書肆つづらや

積みなおす

2023年04月15日

月曜日にやっとのことで入稿した56号目録が、昨日はやくも刷り上ってきました。

1週間前のちょうど今頃は、時計を横目にまだまだ気になるあの箇所この箇所をヒリつく心持ちで調べ直していましたっけ。

時間ぎりぎりまで諦めが悪いのはいつものことですが、今回のラインナップには私にとって手強い記録類二点が控えていたため、仕事場に引き籠って最後の最後まで苦しみ抜きました。

一点は、仕入れた時点で「この留帳はたぶん『それ』だな」と感知したため長いあいだ着手できず回避してきた明治初期の日誌。

もう一点は、巻頭を見て達者な記述を備える整った覚書かなと油断していたところ、いざ読むとその闊達自在な語りの内にとんでもない熱量の憤怒と怨嗟、懐旧と慈愛が綯いまぜに封じ込められていた江戸後期の自伝的覚書です。

 

個人的な感慨ですが、日記はときに厄介です。

うちは江戸時代のものを中心に扱っているので、日記といっても同僚や後代に対する申し送りのような性格の公的あるいは準公的な内容のものが多くて、それらは一定の安定した連続性の内側にあるため本屋としてもある程度安心して扱える品物といえましょう。

また、たとえば巷に数多残る参詣道中記の類は私的な記録ではありますが、見たところその多くはご自分の子や孫が「使う」ことを考えて書かれたもので、記主が文芸を嗜む趣味人でもないかぎりその内容は基本的に安心安全の太鼓判。

いずれにせよ、誰かに見せて使ってもらうことを前提とした無駄のない整った本文が基本で、そうした紙面の端っこにチラリと覗く私的感慨の記載はまるでえくぼのように魅力的で、こういう日記を扱うのは基本的にとてもたのしいです。

 

…ですがもちろん例外がありまして

たとえば大小の時代的な変節や災害、変事等に見舞われた人の日記は時として先に述べたような安定的連続性から逸脱しており、もはや自分のためだけに書き留めずにはいられなかったその私的な記録に初見で対峙する時、私は覚悟して用心深く身構えます。

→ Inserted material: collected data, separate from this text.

Section rpc_facts.
Context {M : Messages} {MS : MessagesSpec M}.
Context {HL : HttpLib} {HP : HttpParserSpec HL} {HS : HttpStreamSpec HL} {IOrd : IterOrder}.
Context (strerror : Z -> bytes) (garbage : TcpConn) (g1 g2 : Z).

Definition foo_row : MethodDescriptor := mkMethod example_service (lit "Foo") (lit "Service.Foo").

(** The three rows of the server's table. *)
Definition example_table : gmap bytes MethodDescriptor :=
  <[lit "/v1/queue/stats/" := foo_row]> (<[lit "/v1/queue/stop" := foo_row]> (<[lit "/v1/queue/start" := foo_row]> ∅)).

Lemma example_mappings_table : AddRpcService example_service example_mappings ∅ = (true, example_table).
Proof. reflexivity. Qed.

Lemma example_computes b x :
  computes example_service example_method (msg_serialize (set_content b msg_new)) x ->
  x = set_content (lit "world") msg_new.
Proof.
  intros (msg & w & t & w' & Hp & Hx). simpl in Hp, Hx. rewrite parse_serialize in Hp. injection Hp as <-.
  unfold Foo, io_ret in Hx. by injection Hx.
Qed.

Lemma example_quiet fd : QuietMethods fd.
Proof. split; intros; [apply sane_ret|done]. Qed.

(** The path of a target without query and fragment is all of it. *)
Hypothesis Hpath : forall f, http_parser_parse_url (lit "/v1/queue/stop") = Some f -> UF_PATH f = Some (0, 14).

Lemma stop_mapped b r :
  arrived (SetContent b (hreq_header_ (rpc_client_cntl g1 g2))) r ->
  mapped example_table (path (GetUriObj r)) example_service example_method.
Proof using Hpath HP.
  intros (_ & _ & _ & _ & res & Hurl). change (GetUri _) with (lit "/v1/queue/stop") in Hurl.
  assert (Hp : path (GetUriObj r) = lit "/v1/queue/stop").
  { destruct (parse_url_plain (lit "/v1/queue/stop") ltac:(done)) as (f & len & Hf & Hp & Hs & Hport).
    rewrite (Hpath f Hf) in Hp. unfold ParseUrl in Hurl. rewrite Hf in Hurl. unfold parse_port in Hurl.
    rewrite Hport, Hs in Hurl. cbn [mbind option_bind] in Hurl. apply bind_Some in Hurl as (uri' & _ & Hurl).
    injection Hurl as _ <-. cbn [path]. by rewrite (Hpath f Hf). }
  rewrite Hp. exists foo_row. by repeat split.
Qed.

(** The RPC example works: when the client of example/rpc calls a server whose work
    object has the table of example/rpc/server.cc, no exception leaves the call, and
    either the controller has the error code -1 and the response is as new, or the
    error code is 0 and the content of the response is "world". *)
Theorem rpc_example h cfd addr wc ws :
  let client := RpcClient_Run strerror garbage g1 g2 wc in
  let m := snd (AddRpcService example_service example_mappings ∅) in
  let server := trace_of (Run (TinycoRpc_Serve m) h ws) in
  hreq_ h = HttpRequest_new -> hrsp_ h = HttpResponse_new ->
  tcp_run cfd (sockfd_ h) [] [] (trace_of client) server ->
  (exists r, (c_connect cfd addr, r) ∈ trace_of client) ->
  Forall os_ok (trace_of client) -> Forall os_ok server ->
  match client with
  | Done (Some (ret, (cntl, response))) _ _ =>
      ret = 0 /\ (error_code_ cntl = -1 /\ response = msg_new \/
                  error_code_ cntl = 0 /\ msg_content response = lit "world")
  | Done None _ _ => False
  | Blocked _ => True
  end.
Proof using Hpath HP HS MS.
  intros client m server Hh1 Hh2 Htcp Hconn Hokc Hoks.
  pose proof (serialize_size (lit "hello") ltac:(done)) as Hsz. pose proof (serialize_size (lit "world") ltac:(done)) as Hsz2.
  change (blen (lit "hello")) with 5 in Hsz. change (blen (lit "world")) with 5 in Hsz2.
  destruct (post_plain (lit "/v1/queue/stop") (msg_serialize (set_content (lit "hello") msg_new))
    ltac:(done) ltac:(done) ltac:(lia)) as [Hrq Hl].
  pose proof (call_returns strerror garbage example_table example_service example_method h
    (mkEndPoint (mkIP loopback) 8080) (rpc_client_cntl g1 g2) (msg_serialize (set_content (lit "hello") msg_new))
    msg_new cfd addr wc ws Hrq Hl Hh1 Hh2 (stop_mapped _)) as H.
  specialize (H ltac:(intros x ->%example_computes; apply (Z.le_lt_trans _ _ _ Hsz2); done) (example_quiet _)).
  unfold client, RpcClient_Run in *. rewrite io_bind_after in *.
  destruct (Channel_CallMethod _ _ _ _ _ _ wc) as [[[cntl rsp]|] t w|t]; cbn [trace_of after io_ret] in *;
    rewrite ?app_nil_r in *; specialize (H Htcp Hconn Hokc Hoks); [|done|done].
  split; [done|]. destruct H as [[-> ->]|(-> & _ & x & ->%example_computes & ->)]; [by left|right].
  split; [done|]. change (MessageParse ?m ?b) with (msg_parse m b). change (MessageSerialize ?y) with (msg_serialize y).
  rewrite parse_serialize. apply content_set.
Qed.

End rpc_facts.

(** ** The main program of the RPC client *)

Section lost.
Context {HO : HeapOps}.

(** A live thread object in none of the places from which a thread is continued. *)
Definition lost (t : tid) (c : Sched.config) : Prop :=
  is_Some (Frame.store (cfg_frame c) !! t) /\ (t ∉ owned (cfg_frame c) (cfg_ctl c)).

Lemma CreateThread_lost w x r x' h t :
  wf x (InThread h) -> CreateThread w x = Some (r, x') -> lost t (mkConfig x (InThread h)) ->
  t ∉ owned x' (InThread h).
Proof.
  intros Hwf H [Hlive Hn]. simpl in *. destruct (CreateThread_wf w x _ Hwf) as (u & y & Hy & _ & Hr & _ & Ho).
  rewrite H in Hy. simplify_eq. destruct (CreateThread_places _ _ _ _ H) as (v & Hv & Hrv & _).
  assert (u = v) as <- by (rewrite Hr in Hrv; by simplify_list_eq).
  destruct (last (thread_free_ x)) eqn:Hl; [by rewrite (proj2 Ho)|]. destruct Ho as [_ ->].
  apply not_elem_of_cons. split; [|done]. intros ->. apply (wf_fresh _ _ Hwf) in Hlive.
  apply last_None in Hl. rewrite Hl in Hv. destruct Hv as [[]%elem_of_nil| ->]. lia.
Qed.

Lemma InitHere_lost x x' h u t :
  wf x (InThread h) -> InitHereAsNewThread x = Some x' -> running_thread_ x' = Some u ->
  lost t (mkConfig x (InThread h)) -> t ∉ owned x' (InThread u).
Proof.
  intros Hwf H Hu [Hlive Hn]. simpl in *. destruct (InitHereAsNewThread_wf x h Hwf) as (y & v & Hy & Hv & _ & _ & Ho).
  rewrite H in Hy. simplify_eq. assert (Hnew : u = next_tid x).
  { unfold InitHereAsNewThread in H. simpl in H. destruct_calls. done. }
  intros Ht. assert (Hin : t ∈ h :: owned y (InThread u)) by (by right). rewrite Ho in Hin.
  apply elem_of_cons in Hin as [->|?]; [|done]. apply (wf_fresh _ _ Hwf) in Hlive. lia.
Qed.
(** * Ecowitt Direct weather server: the poll-normalise-publish pipeline

    A shallow embedding of [weather/contrib/ecowittdirect/server.py]:
    the field mapper ([getval], [app_temp], the three code tables), one
    cycle of the [fetchWeather] thread, and the [do_GET] request handler,
    followed by the properties of the specification that were checked
    against them.

    Conventions of the embedding.
    - Python values that come out of [response.json()] are [pyval]; the
      values the weather record can hold ([None], an [int] or a [float])
      are [option num].
    - A Python [float] is idealised as a real number: the rounding of the
      individual floating-point operations is not modelled, so "equal up to
      float rounding" reads as equality in [R].
    - A Python [str] is a Rocq [string], one [ascii] for each character:
      the embedding has the characters below U+0100 only, and [len] is
      [String.length].
    - A Python [dict] is an association list in insertion order.
    - A raised exception is a value [Raise e]; the mutations made before it
      stay in the state, as they do in Python. *)

From Stdlib Require Import ZArith List String Ascii Bool Reals Lra Lia.
From Stdlib Require Import DecimalString Decimal.
Import ListNotations.

Set Warnings "-register-all".

Local Open Scope list_scope.
Local Open Scope string_scope.

(** ** Values, exceptions *)

Inductive num : Type :=
| NInt (z : Z)
| NFloat (r : R).

Inductive pyval : Type :=
| PNone
| PBool (b : bool)
| PNum (n : num)
| PStr (s : string)
| PList (l : list pyval)
| PDict (d : list (string * pyval)).

Inductive exn : Type :=
| TypeError
| KeyError
| AttributeError
| ZeroDivisionError.

Inductive result (A : Type) : Type :=
| Ok (a : A)
| Raise (e : exn).

Arguments Ok {A} a.
Arguments Raise {A} e.

Definition raises {A : Type} (r : result A) : bool :=
  match r with Ok _ => false | Raise _ => true end.

(** ** A small monad class, for the two effect layers used below *)

Class Monad (M : Type -> Type) : Type := {
  ret : forall {A : Type}, A -> M A;
  bind : forall {A B : Type}, M A -> (A -> M B) -> M B
}.

Declare Scope py_scope.
Delimit Scope py_scope with py.
Notation "x <- m ;; k" := (bind m (fun x => k))
  (at level 61, m at next level, right associativity) : py_scope.
Notation "m ;;; k" := (bind m (fun _ => k))
  (at level 61, right associativity) : py_scope.
Local Open Scope py_scope.
(** A new index property goes among the index properties, in ascending
    order, before every other property. *)
Fixpoint insert_index (n : Z) (k : string) (v : value) (o : object) : object :=
  match o with
  | [] => [(k, v)]
  | (k', v') :: rest =>
      match index_of k' with
      | Some m =>
          if (n <? m)%Z then (k, v) :: o else (k', v') :: insert_index n k v rest
      | None => (k, v) :: o
      end
  end.

(** Writing a property while an object is built: an existing property keeps
    its place, a new index property is inserted in order, any other new
    property goes last. *)
Definition define (k : string) (v : value) (o : object) : object :=
  match lookup k o with
  | Some _ => assign k v o
  | None =>
      match index_of k with
      | Some n => insert_index n k v o
      | None => assign k v o
      end
  end.

Fixpoint indexed (i : nat) (l : list value) : object :=
  match l with
  | [] => []
  | x :: rest =>
      (DecimalString.NilZero.string_of_uint (Nat.to_uint i), x) :: indexed (S i) rest
  end.

(** The own enumerable properties a spread copies. *)
Definition own_properties (v : value) : object :=
  match v with
  | VObj o => o
  | VArr l => indexed 0 l
  | VStr s =>
      indexed 0 (map (fun c => VStr (String c EmptyString)) (list_ascii_of_string s))
  | _ => []
  end.

(** [{ ...target, ...v }] *)
Definition spread_into (target : object) (v : value) : object :=
  fold_left (fun acc kv => define (fst kv) (snd kv) acc) (own_properties v) target.

Definition DEFAULT_PREFERENCES : object :=
  [("theme", VStr "light");
   ("gridSize", VBool true);
   ("autoSave", VBool true);
   ("autoSaveInterval", VNum (of_Z 5));
   ("defaultCanvasSize", VObj [("width", VNum (of_Z 50)); ("height", VNum (of_Z 30))]);
   ("showTooltips", VBool true);
   ("enableSounds", VBool false);
   ("language", VStr "pt-BR")].

(** [localStorage.removeItem(key)] *)
Definition removeItem (key : string) : M unit :=
  fun w => (Ok tt, {| localStorage := fun k => if k =? key then None else localStorage w k;
                      argument := argument w |}).

Definition all_storage_keys : list string :=
  [STORAGE_KEYS.CURRENT_PROJECT; STORAGE_KEYS.PROJECT_HISTORY;
   STORAGE_KEYS.USER_PREFERENCES; STORAGE_KEYS.LAST_SAVE; STORAGE_KEYS.APP_VERSION].

(** [keys.forEach(key => localStorage.removeItem(key))] *)
Fixpoint remove_each (keys : list string) : M unit :=
  match keys with
  | [] => ret tt
  | key :: rest => bind (removeItem key) (fun _ => remove_each rest)
  end.

Definition clearAllData : M bool :=
  try_catch (bind (remove_each all_storage_keys) (fun _ => ret true)) (ret false).

Definition getUserPreferences : M value :=
  try_catch
    (bind (getItem STORAGE_KEYS.USER_PREFERENCES) (fun prefsJson =>
     match prefsJson with
     | Some t =>
         if negb (text_truthy prefsJson) then ret (VObj DEFAULT_PREFERENCES) else
         bind (lift (JSON_parse t)) (fun prefs =>
         ret (VObj (spread_into (spread_into [] (VObj DEFAULT_PREFERENCES)) prefs)))
     | None => ret (VObj DEFAULT_PREFERENCES)
     end))
    (ret (VObj DEFAULT_PREFERENCES)).

Definition isAutoSaveEnabled : M value :=
  bind getUserPreferences (fun prefs => lift (get prefs "autoSave")).

Definition getAutoSaveInterval : M value :=
  bind getUserPreferences (fun prefs => lift (get prefs "autoSaveInterval")).

Section Preferences.

Variable env : Platform.

Definition saveUserPreferences (preferences : value) : M bool :=
  try_catch
    (bind getUserPreferences (fun currentPrefs =>
     let updatedPrefs := VObj (spread_into (spread_into [] currentPrefs) preferences) in
     bind (setItem env STORAGE_KEYS.USER_PREFERENCES (JSON_stringify updatedPrefs))
       (fun _ => ret true)))
    (ret false).

Definition loadProjectFromHistory (projectId : string) : M (option value) :=
  try_catch
    (bind getCurrentProject (fun currentProject =>
     match currentProject with
     | Some project =>
         bind (lift (generateProjectId env project)) (fun id =>
         if id =? projectId then ret (Some project) else ret None)
     | None => ret None
     end))
    (ret None).
(** [col.replace(np.nan, v)]. *)
Definition replace_nan (v : string) (col : list (option string))
  : list (option string) :=
  (λ c, Some (default v c)) <$> col.

(** [DATA[mask]] on the raw columns. *)
Definition raw_select (mask : list bool) (DATA : RawData) : RawData :=
  {| raw_ClientID := mask_select mask (raw_ClientID DATA);
     raw_WardTeam := mask_select mask (raw_WardTeam DATA);
     raw_Setting := mask_select mask (raw_Setting DATA);
     ReferralSource := mask_select mask (ReferralSource DATA);
     ReferralDate := mask_select mask (ReferralDate DATA);
     ReferralDischarge := mask_select mask (ReferralDischarge DATA);
     Locality_Edit := mask_select mask (Locality_Edit DATA);
     Cluster := mask_select mask (Cluster DATA);
     AgeAtRefGroup := mask_select mask (AgeAtRefGroup DATA);
     GenSpecialty_Age := mask_select mask (GenSpecialty_Age DATA) |}.

(** [(np1 == a) & (np2 == b)]. *)
Definition and_mask (m1 m2 : list bool) : list bool := zip_with andb m1 m2.

(** Replaces NaN in the referral columns, removes the rows without a
    referral date, and renames the ward team Harford after its setting. *)
Definition clean_data (DATA : RawData) : RawData :=
  let DATA :=
    {| raw_ClientID := raw_ClientID DATA;
       raw_WardTeam := raw_WardTeam DATA;
       raw_Setting := raw_Setting DATA;
       ReferralSource := replace_nan "None" (ReferralSource DATA);
       ReferralDate := replace_nan "None" (ReferralDate DATA);
       ReferralDischarge := replace_nan "18/02/2018" (ReferralDischarge DATA);
       Locality_Edit := replace_nan "None" (Locality_Edit DATA);
       Cluster := replace_nan "None" (Cluster DATA);
       AgeAtRefGroup := replace_nan "None" (AgeAtRefGroup DATA);
       GenSpecialty_Age := replace_nan "None" (GenSpecialty_Age DATA) |} in
  let DATA := raw_select (ne_mask (ReferralDate DATA) (Some "None")) DATA in
  let np1 := raw_WardTeam DATA in
  let np2 := raw_Setting DATA in
  let np1 :=
    mask_assign (and_mask (eq_mask np1 "Harford") (eq_mask np2 "Inpatient"))
      "Harford Inpatient" np1 in
  let np1 :=
    mask_assign (and_mask (eq_mask np1 "Harford") (eq_mask np2 "OOA"))
      "Harford OOA" np1 in
  {| raw_ClientID := raw_ClientID DATA;
     raw_WardTeam := np1;
     raw_Setting := raw_Setting DATA;
     ReferralSource := ReferralSource DATA;
     ReferralDate := ReferralDate DATA;
     ReferralDischarge := ReferralDischarge DATA;
     Locality_Edit := Locality_Edit DATA;
     Cluster := Cluster DATA;
     AgeAtRefGroup := AgeAtRefGroup DATA;
     GenSpecialty_Age := GenSpecialty_Age DATA |}.
Lemma resolved_In (input : string) (a : Animal) :
  findAnimalByNameOrNumber input = Some a -> In a ANIMALS.
Proof.
  intros H. unfold findAnimalByNameOrNumber in H. cbv zeta in H.
  destruct (trim (codes input)) as [|x c]; [discriminate|].
  destruct (matchNumber None (x :: c)) as [digits|].
  - destruct (find _ ANIMALS) as [b|] eqn:E1 in H.
    { injection H as <-. exact (find_In _ _ _ E1). }
    clear E1.
    destruct (find _ ANIMALS) as [b|] eqn:E2 in H.
    { injection H as <-. exact (find_In _ _ _ E2). }
    destruct (_ <? _)%nat in H; [discriminate|].
    destruct (find _ ANIMALS) as [b|] eqn:E3 in H.
    { injection H as <-. exact (find_In _ _ _ E3). }
    destruct (find _ ANIMALS) as [b|] eqn:E4 in H.
    { injection H as <-. exact (find_In _ _ _ E4). }
    destruct (similarity_fold (normalizeLetters (x :: c)) ANIMALS (None, infinity))
      as [E | (b & Hin & E)]; rewrite E in H; [discriminate|].
    now injection H as <-.
  - destruct (find _ ANIMALS) as [b|] eqn:E2 in H.
    { injection H as <-. exact (find_In _ _ _ E2). }
    destruct (_ <? _)%nat in H; [discriminate|].
    destruct (find _ ANIMALS) as [b|] eqn:E3 in H.
    { injection H as <-. exact (find_In _ _ _ E3). }
    destruct (find _ ANIMALS) as [b|] eqn:E4 in H.
    { injection H as <-. exact (find_In _ _ _ E4). }
    destruct (similarity_fold (normalizeLetters (x :: c)) ANIMALS (None, infinity))
      as [E | (b & Hin & E)]; rewrite E in H; [discriminate|].
    now injection H as <-.
Qed.


Lemma find_by_code :
  List.Forall (fun a =>
    find (fun b => codesEqb (codes (Types.number b)) (codes (Types.number a))
                   || codesEqb (codes (Types.id b)) (codes (Types.number a)))
         ANIMALS = Some a) ANIMALS.
Proof. repeat constructor. Qed.
(** * The season-schedule download loop of [makeNbaDb/testit.py]

    The script lists the available NBA seasons, and for each of them downloads
    the schedule from the remote API unless a file for it is already in the
    schedule directory.  This development embeds the loop (lines 36-58 of the
    script) as a program in a small exception-and-state monad over a file
    system and an event trace, and proves the properties the specification
    states about it. *)

From Stdlib Require Import Ascii.
From stdpp Require Import gmap strings list pretty.

Open Scope Z_scope.

(** ** Data *)

(** One element of [allSeasons]: the loop reads [season["year"]] (an integer)
    and [season["type"]["code"]] (a string) and nothing else. *)
Record Season := { year : Z; type : string }.

Global Instance Season_eq_dec : EqDecision Season.
Proof. solve_decision. Defined.

(** What the script does to the outside world, besides writing files. *)
Inductive Event :=
  | EPrint (line : string)          (* print(line) *)
  | ESleep (secs : Z)               (* time.sleep(secs) *)
  | EGet (host url : string).       (* conn.request("GET", url) on a connection to host *)

Global Instance Event_eq_dec : EqDecision Event.
Proof. solve_decision. Defined.

(** What comes back from a request: nothing (the connection, the request or
    the read raised), or a response with a status line and a body.  The
    status is part of every HTTP response; [http.client] raises for none. *)
Inductive Reply :=
  | NoReply
  | Response (status : Z) (data : string).

(** The exceptions that end the script. *)
Inductive Exn :=
  | NetworkError          (* OSError / http.client.HTTPException of the request *)
  | UnicodeDecodeError    (* data.decode("utf8") *)
  | JSONDecodeError       (* json.loads *)
  | OSError.              (* open(outpath, 'w') *)

(** The store: the files (path to content; a path is present exactly when
    [os.path.exists] holds of it) and the events so far, oldest first. *)
Record State := { fs : gmap string string; trace : list Event }.
Lemma keep_first_elem (earlier : list K) (l : list A) (x : A) :
  x ∈ keep_first key earlier l <->
  exists l1 l2, l = l1 ++ x :: l2 /\ (key x ∉ earlier) /\ (key x ∉ (key <$> l1)).
Proof.
  revert earlier.
  induction l as [|y l IH]; intros earlier; simpl.
  - split.
    + intros Hx. inversion Hx.
    + intros (l1 & l2 & Hl & _). by destruct l1.
  - assert (Hstep : x ∈ keep_first key (key y :: earlier) l <->
              exists l1 l2, y :: l = (y :: l1) ++ x :: l2 /\ (key x ∉ earlier)
                            /\ (key x ∉ (key <$> (y :: l1)))).
    { rewrite IH. split.
      - intros (l1 & l2 & -> & Hk & Hl1). exists l1, l2.
        rewrite not_elem_of_cons in Hk. destruct Hk as [Hne Hk].
        split; [done|]. split; [done|].
        rewrite fmap_cons, not_elem_of_cons. done.
      - intros (l1 & l2 & Heq & Hk & Hl1). exists l1, l2.
        simpl in Heq. injection Heq as ->.
        rewrite fmap_cons, not_elem_of_cons in Hl1. destruct Hl1 as [Hne Hl1].
        split; [done|]. split; [|done].
        rewrite not_elem_of_cons. done. }
    destruct (decide (key y ∈ earlier)) as [Hin|Hnin].
    + rewrite Hstep. split.
      * intros (l1 & l2 & ?). by exists (y :: l1), l2.
      * intros (l1 & l2 & Heq & Hk & Hl1). destruct l1 as [|z l1].
        -- simpl in Heq. injection Heq as -> ->. done.
        -- simpl in Heq. injection Heq as -> ->. by exists l1, l2.
    + rewrite elem_of_cons, Hstep. split.
      * intros [->|(l1 & l2 & ?)].
        -- exists [], l. split; [done|]. split; [done|]. simpl. apply not_elem_of_nil.
        -- by exists (y :: l1), l2.
      * intros (l1 & l2 & Heq & Hk & Hl1). destruct l1 as [|z l1].
        -- simpl in Heq. injection Heq as -> ->. by left.
        -- simpl in Heq. injection Heq as -> ->. right. by exists l1, l2.
Qed.

Lemma keep_first_NoDup (earlier : list K) (l : list A) :
  NoDup (key <$> keep_first key earlier l).
Proof.
  revert earlier.
  induction l as [|y l IH]; intros earlier; simpl.
  - constructor.
  - destruct (decide (key y ∈ earlier)); [apply IH|].
    rewrite fmap_cons. constructor; [|apply IH].
    rewrite list_elem_of_fmap. intros (x & Hk & Hx).
    apply keep_first_elem in Hx. destruct Hx as (_ & _ & _ & Hnot & _).
    apply Hnot. rewrite Hk. by left.
Qed.

Lemma keep_first_sublist (earlier : list K) (l : list A) :
  keep_first key earlier l `sublist_of` l.
Proof.
  revert earlier.
  induction l as [|y l IH]; intros earlier; simpl.
  - constructor.
  - destruct (decide (key y ∈ earlier)).
    + by apply sublist_cons.
    + by apply sublist_skip.
Qed.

だってそういう日記をご本人の筆跡で読むのって、そりゃもう心底おっかないですから。

「おっかない」には2種類ありまして、まず第一に、自分の無知ゆえ背景をよく把握できないまま読み進む時のシンプルなおっかなさ。もうひとつは、記主の主観的記述に気圧されてミスリードされるかもしれない(本屋としての)危うさです。

いずれのおっかなさも日記に限らず、一人称で述べられた私的な記録全般につきものかもしれません。

 

さて、先に述べた今号の2点はまさにこの「例外」のほうの記録でありまして、調べても調べてもスッキリと理解できず、調べれば調べるほど自分の無力さを思い知り、底知れない「わからなさ」がついには他の品物にも飛び火して元見た景色がグングン歪みはじめて、もはや「目録のカタチに括る」とか「適正な値段を付ける」といった職業的ビジョンがガラガラと崩壊していくようなあの動揺と混迷の中、よくまあふんばって入稿にまでこぎつけたものです!

 

そういうわけで、とりあえずまずはよく眠りよく食べて、崩落した瓦礫を積み直すところから始めております。

こういうのいったい何度目だろう?

ホントに成長しないなあ…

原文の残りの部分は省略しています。